Most of us know the story of the Nativity. It has been annually retold across generations in schools, on TV and in films. But what if we told you that celebrations of Christmas date back to before Jesus was even born?

Yes, that’s right – well sort of. The middle of winter, commonly known as the winter solstice, has been honoured by many different cultures in a variety of ways around the world for thousands of years.

The Norse in Scandinavia observed Yule from the 21st December right through to January. This festival would recognise the return of the sun and the days getting longer. People would bring home large logs and feast whilst the fire burnt out. This could take up to twelve days, which is thought to be where the idea for the Twelve Days of Christmas comes from.

In Europe, December was also when a lot of cattle would be slaughtered. For many communities, this was the only time of the year when they would be able to enjoy fresh meat, plus a lot of the beers and wines would be finally fermented during these months.

This period was also a special time for the Romans.

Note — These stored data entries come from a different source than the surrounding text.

(* ===== verification/PagingAArch64.v ===== *)
(** * AArch64 page-table entries: [arch/aarch64/include/asm/page.h] *)

From S2P Require Import Prelude Pmm Paging.

Definition PTE_VALID : Z := Z.shiftl 1 0.
Definition PTE_TABLE : Z := Z.shiftl 1 1.
Definition PTE_BLOCK : Z := Z.shiftl 0 1.
Definition PTE_PAGE : Z := Z.shiftl 1 1.
Definition PTE_AF : Z := Z.shiftl 1 10.
Definition PTE_ATTR_DEVICE : Z := Z.shiftl 1 2.
Definition PTE_AP_USER : Z := Z.shiftl 1 6.
Definition PTE_AP_READ_ONLY : Z := Z.shiftl 1 7.
Definition PTE_AP_TABLE_NO_USER : Z := Z.shiftl 1 61.
Definition PTE_AP_TABLE_READ_ONLY : Z := Z.shiftl 1 62.
Definition PTE_TYPE_MASK : Z := Z.lor PTE_VALID PTE_TABLE.
Definition PTE_ADDR_MASK : Z := 0x0000FFFFFFFFF000.
Definition PTE_UXN : Z := Z.shiftl 1 54.
Definition PTE_PXN : Z := Z.shiftl 1 53.

Definition pte_addr (pte : Z) : Z := Z.land pte PTE_ADDR_MASK.
Definition pte_is_block (entry : Z) : bool := Z.land entry PTE_TYPE_MASK =? PTE_VALID.
Definition make_pte_table (pa : Z) : Z := Z.lor (Z.lor pa PTE_VALID) PTE_TABLE.
Definition make_pte_page (pa perm : Z) : Z :=
  let flags := Z.lor (Z.lor PTE_VALID PTE_PAGE) PTE_AF in
  let flags := if negb (has perm VM_WRITE) then Z.lor flags PTE_AP_READ_ONLY else flags in
  let flags := if has perm VM_USER then Z.lor flags (Z.lor PTE_AP_USER PTE_PXN) else flags in
  let flags := if has perm VM_NOEXEC then Z.lor flags (Z.lor PTE_UXN PTE_PXN) else flags in
  let flags := if has perm VM_NOCACHE then Z.lor flags PTE_ATTR_DEVICE else flags in
  Z.lor pa flags.
Definition split_page_entry (entry pa child_shift : Z) : Z :=
  let flags := Z.land entry (Z.lnot (Z.lor PTE_ADDR_MASK PTE_TYPE_MASK)) in
  Z.lor (Z.lor (Z.lor pa flags) PTE_VALID) (if child_shift =? PG_SHIFT then PTE_PAGE else PTE_BLOCK).
Definition pte_present (entry : Z) : bool := has entry PTE_VALID.
Definition pte_writable (entry : Z) : bool := Z.land entry PTE_AP_READ_ONLY =? 0.
Definition pte_user (entry : Z) : bool := has entry PTE_AP_USER.
Definition pte_user_accessible (entry : Z) (write : bool) : bool :=
  pte_present entry && pte_user entry && (negb write || pte_writable entry).
Definition pte_table_user (entry : Z) : bool := Z.land entry PTE_AP_TABLE_NO_USER =? 0.
Definition pte_table_writable (entry : Z) : bool := Z.land entry PTE_AP_TABLE_READ_ONLY =? 0.
Definition pte_user_table_accessible (entry : Z) (write : bool) : bool :=
  pte_table_user entry && (negb write || pte_table_writable entry).
Definition pte_executable (entry : Z) : bool := Z.land entry PTE_UXN =? 0.

Definition aarch64_paging : Paging := {|
  Paging.pte_present := pte_present; Paging.pte_is_block := pte_is_block;
  Paging.pte_writable := pte_writable; Paging.pte_user := pte_user;
  Paging.pte_executable := pte_executable; Paging.pte_user_accessible := pte_user_accessible;
  Paging.pte_user_table_accessible := pte_user_table_accessible; Paging.pte_addr := pte_addr;
  Paging.make_pte_table := make_pte_table; Paging.make_pte_page := make_pte_page;
  Paging.split_page_entry := split_page_entry;
  LEVEL_SHIFTS := [39; 30; 21; 12]; PT_WALK_LEVELS := 4;
  KERNEL_BASE := 0xFFFF000000000000; USER_SPACE_TOP := 0x0000800000000000; phys_bits := 48 |}.

(** ** The laws *)

Lemma lacks_bit x f k : f = 2 ^ k → 0 ≤ k → (Z.land x f =? 0) = negb (Z.testbit x k).
Proof. intros -> ?. rewrite <- has_pow2 by done. unfold has. by rewrite negb_involutive. Qed.

Lemma a64_present_bit e : pte_present e = Z.testbit e 0.
Proof. by apply has_bit. Qed.
Lemma a64_writable_bit e : pte_writable e = negb (Z.testbit e 7).
Proof. by apply lacks_bit. Qed.
Lemma a64_user_bit e : pte_user e = Z.testbit e 6.
Proof. by apply has_bit. Qed.
Lemma a64_executable_bit e : pte_executable e = negb (Z.testbit e 54).
Proof. by apply lacks_bit. Qed.
Lemma table_user_bit e : pte_table_user e = negb (Z.testbit e 61).
Proof. by apply lacks_bit. Qed.
Lemma table_writable_bit e : pte_table_writable e = negb (Z.testbit e 62).
Proof. by apply lacks_bit. Qed.
(** A block descriptor has the bits [01]. *)
Lemma a64_block_bit e : pte_is_block e = Z.testbit e 0 && negb (Z.testbit e 1).
Proof.
  unfold pte_is_block. change PTE_TYPE_MASK with (2 ^ 2 - 1). change PTE_VALID with 1. rewrite land_mask by lia.
  rewrite <- (Z.mod_pow2_bits_low e 2 0), <- (Z.mod_pow2_bits_low e 2 1) by lia.
  pose proof (Z.mod_pos_bound e (2 ^ 2) ltac:(lia)).
  assert (e mod 2 ^ 2 = 0 ∨ e mod 2 ^ 2 = 1 ∨ e mod 2 ^ 2 = 2 ∨ e mod 2 ^ 2 = 3) as [->|[->|[->| ->]]] by lia; done.
Qed.

Lemma a64_pte_addr_testbit e i : 0 ≤ i → Z.testbit (pte_addr e) i = Z.testbit e i && ((12 <=? i) && (i <? 48)).
Proof.
  intros Hi. unfold pte_addr. change PTE_ADDR_MASK with (2 ^ 48 - 2 ^ 12).
  by rewrite Z.land_spec, mask_testbit by lia.
Qed.

Lemma a64_make_pte_table_testbit pa i :
  0 ≤ i → Z.testbit (make_pte_table pa) i = Z.testbit pa i || (i =? 0) || (i =? 1).
Proof.
  intros Hi. unfold make_pte_table. change PTE_VALID with (2 ^ 0). change PTE_TABLE with (2 ^ 1).
  by rewrite !Z.lor_spec, !pow2_testbit by lia.
Qed.

Lemma lor_if_testbit (b : bool) x y i :
  Z.testbit (if b then Z.lor x y else x) i = Z.testbit x i || b && Z.testbit y i.
Proof. destruct b; [apply Z.lor_spec|by rewrite orb_false_r]. Qed.

Lemma a64_make_pte_page_testbit pa perm i :
  0 ≤ i → Z.testbit (make_pte_page pa perm) i =
    Z.testbit pa i || ((i =? 0) || (i =? 1) || (i =? 10) || negb (has perm VM_WRITE) && (i =? 7) ||
    has perm VM_USER && ((i =? 6) || (i =? 53)) || has perm VM_NOEXEC && ((i =? 54) || (i =? 53)) ||
    has perm VM_NOCACHE && (i =? 2)).
Proof.
  intros Hi. unfold make_pte_page. change PTE_VALID with (2 ^ 0). change PTE_PAGE with (2 ^ 1).
  change PTE_AF with (2 ^ 10). change PTE_AP_READ_ONLY with (2 ^ 7). change PTE_AP_USER with (2 ^ 6).
  change PTE_PXN with (2 ^ 53). change PTE_UXN with (2 ^ 54). change PTE_ATTR_DEVICE with (2 ^ 2).
  by rewrite Z.lor_spec, !lor_if_testbit, !Z.lor_spec, !pow2_testbit by lia.
Qed.

Lemma a64_split_testbit e pa cs i :
  0 ≤ i → Z.testbit (split_page_entry e pa cs) i =
    Z.testbit pa i || Z.testbit e i && negb ((12 <=? i) && (i <? 48)) && negb ((i =? 0) || (i =? 1)) ||
    (i =? 0) || (cs =? 12) && (i =? 1).
Proof.
  intros Hi. unfold split_page_entry, PG_SHIFT, PTE_TYPE_MASK. change PTE_ADDR_MASK with (2 ^ 48 - 2 ^ 12).
  change PTE_VALID with (2 ^ 0). change PTE_PAGE with (2 ^ 1). change PTE_TABLE with (2 ^ 1). change PTE_BLOCK with 0.
  rewrite !Z.lor_spec, if_testbit, Z.land_spec, Z.lnot_spec, !Z.lor_spec, mask_testbit, !pow2_testbit by lia.
  by rewrite negb_orb, andb_assoc.
Qed.

(** Reduce the predicates of an entry to the bits of what it is made of. *)
Ltac entry_bits lem pa :=
  unfold pte_user_table_accessible, pte_user_accessible;
  rewrite ?a64_present_bit, ?a64_writable_bit, ?a64_user_bit, ?a64_block_bit, ?a64_executable_bit, ?table_user_bit,
    ?table_writable_bit, ?lem by lia;
  rewrite ?(frame_testbit pa) by (done || lia || (simpl; lia)); simpl;
  rewrite ?andb_false_r, ?orb_false_r, ?andb_true_r, ?orb_true_r, ?negb_involutive.

Section laws.
Existing Instance aarch64_paging.

Lemma a64_addr_of_bits e pa :
  frame pa → (∀ i, 12 ≤ i < 48 → Z.testbit e i = Z.testbit pa i) → pte_addr e = pa.
Proof.
  intros Hf Hb. apply Z.bits_inj'. intros i Hi. rewrite a64_pte_addr_testbit by done.
  destruct (Z.leb_spec 12 i), (Z.ltb_spec i 48); simpl; rewrite ?andb_true_r, ?andb_false_r; auto;
    symmetry; apply frame_testbit; simpl; lia || done.
Qed.

Lemma table_entry_aarch64 pa : frame pa →
  pte_present (make_pte_table pa) = true ∧ pte_is_block (make_pte_table pa) = false ∧
  pte_addr (make_pte_table pa) = pa ∧ ∀ w, pte_user_table_accessible (make_pte_table pa) w = true.
Proof.
  intros Hf. split_and!; [by entry_bits a64_make_pte_table_testbit pa..| |].
  - apply a64_addr_of_bits; [done|]. intros i Hi. rewrite a64_make_pte_table_testbit by lia.
    case_bool; try lia. by rewrite !orb_false_r.
  - intros w. entry_bits a64_make_pte_table_testbit pa. by destruct w.
Qed.

Lemma page_entry_aarch64 pa perm : frame pa →
  let e := make_pte_page pa perm in
  pte_present e = true ∧ pte_addr e = pa ∧ pte_writable e = has perm VM_WRITE ∧
  pte_user e = has perm VM_USER ∧ pte_executable e = negb (has perm VM_NOEXEC) ∧
  ∀ w, pte_user_accessible e w = has perm VM_USER && (negb w || has perm VM_WRITE).
Proof.
  intros Hf e. subst e. split_and!.
  2:{ apply a64_addr_of_bits; [done|]. intros i Hi. rewrite a64_make_pte_page_testbit by lia.
      case_bool; try lia. by rewrite !andb_false_r, !orb_false_r. }
  all: try intros w; entry_bits a64_make_pte_page_testbit pa; done.
Qed.

Lemma split_entry_aarch64 e pa cs : 0 ≤ e < 2 ^ 64 → pte_present e = true → pte_is_block e = true →
  frame pa → 12 ≤ cs → (2 ^ cs | pa) →
  let e' := split_page_entry e pa cs in
  pte_present e' = true ∧ (12 < cs → pte_is_block e' = true) ∧
  Z.land (pte_addr e') (Z.lnot (2 ^ cs - 1)) = pa ∧
  pte_writable e' = pte_writable e ∧ pte_executable e' = pte_executable e ∧
  ∀ w, pte_user_accessible e' w = pte_user_accessible e w.
Proof.
  intros He Hp Hb Hf Hcs Hal e'. subst e'. split_and!.
  - by entry_bits a64_split_testbit pa.
  - intros H. entry_bits a64_split_testbit pa. by rewrite (proj2 (Z.eqb_neq cs 12)) by lia.
  - apply Z.bits_inj'. intros i Hi. rewrite Z.land_spec, lnot_mask_testbit, a64_pte_addr_testbit, a64_split_testbit by lia.
    destruct (Z.leb_spec cs i); rewrite ?andb_false_r; [|by rewrite (aligned_testbit pa cs) by (done || lia)].
    destruct (Z.ltb_spec i 48); rewrite ?andb_false_r; simpl; [|symmetry; apply frame_testbit; simpl; lia || done].
    case_bool; try lia; simpl; by rewrite ?andb_false_r, ?orb_false_r, ?andb_true_r.
  - by entry_bits a64_split_testbit pa.
  - by entry_bits a64_split_testbit pa.
  - intros w. unfold pte_user_accessible. rewrite Hp. by entry_bits a64_split_testbit pa.
Qed.

Lemma aarch64_laws : PagingLaws.
Proof.
  constructor; [done| |apply table_entry_aarch64|apply page_entry_aarch64|apply split_entry_aarch64|..].
  - intros e He. split; [split|]; simpl.
    + apply Z.land_nonneg. lia.
    + apply bound_by_bits; [done|apply Z.land_nonneg; lia|]. intros i Hi. rewrite a64_pte_addr_testbit by lia.
      destruct (Z.ltb_spec i 48); [lia|]. by rewrite !andb_false_r.
    + apply aligned_by_bits; [done|]. intros i Hi. rewrite a64_pte_addr_testbit by lia.
      destruct (Z.leb_spec 12 i); [lia|]. by rewrite andb_false_r.
  - intros pa perm e cs Hf He. pose proof (frame_testbit pa) as Hpa. simpl in *. split.
    + apply width_of_bits.
      * unfold make_pte_table. rewrite !Z.lor_nonneg. by destruct Hf as [[? ?] ?]; split_and!.
      * intros i Hi. rewrite a64_make_pte_table_testbit, Hpa by (auto; lia). case_bool; lia || done.
    + split; apply width_of_bits.
      * unfold make_pte_page. destruct Hf as [[? ?] ?]. rewrite Z.lor_nonneg. split; [done|].
        repeat case_match; rewrite ?Z.lor_nonneg; split_and!; done.
      * intros i Hi. rewrite a64_make_pte_page_testbit, Hpa by (auto; lia). case_bool; try lia; by rewrite ?andb_false_r.
      * unfold split_page_entry. destruct Hf as [[? ?] ?].
        repeat case_match; rewrite !Z.lor_nonneg, Z.land_nonneg; split_and!; lia || done.
      * intros i Hi. rewrite a64_split_testbit, Hpa, (small_testbit e 64) by (auto; lia).
        case_bool; try lia; by rewrite ?andb_false_r.
  - intros i s t. unfold walk_shifts. simpl. do 4 (destruct i as [|i]; [naive_solver|]). done.
  - done.
  - intros s Hs. unfold walk_shifts in Hs. simpl in *. set_solver by lia.
  - simpl. lia.
  - intros e. simpl. unfold pte_user_accessible. by destruct (pte_present e), (pte_user e).
  - intros e. simpl. unfold pte_user_table_accessible. by destruct (pte_table_user e).
  - done.
Qed.
End laws.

Saturnalia, a holiday in honour of the god of agriculture, was a full month of fun. Roman social order was turned on its head and, incredibly, slaves would become masters, peasants were in command, and businesses and schools would close so everyone could feast and drink.

The 25th of December was reserved for the birthday of Mithra, the god of the unconquerable sun. This is probably why we celebrate Jesus’s birthday on the same date. Up until the fourth century, Easter was actually the main Christian holiday and the birth of Christ was not commemorated at all. However, the church officials during this era decided to change this. It is commonly believed that the day was chosen so the practices of the pagan festivals would be adopted and absorbed by the Christian faith. By the medieval period this had worked, and Christian belief was more popular and widespread than pagan religions.

Unbelievably, in the early seventeenth century, Christmas was banned in England. It’s true – Oliver Cromwell and the Puritans that were in charge of the country from 1645 strived to go back to basics and rid the holiday of its decadence and indulgence. However, in 1666 the popular feast day was restored and people could once again be merry.

The nineteenth century is when many of our modern Christmas traditions and customs were first recorded. Charles Dickens penned the classic A Christmas Carol and pretty much defined the Victorian holiday with a strong message of the importance of goodwill towards all men. It was also the first time when families really got the chance to spend money and buy gifts for their children without appearing like they were spoiling them.

What do you get up to on Christmas Day? Do you have any long-standing family traditions?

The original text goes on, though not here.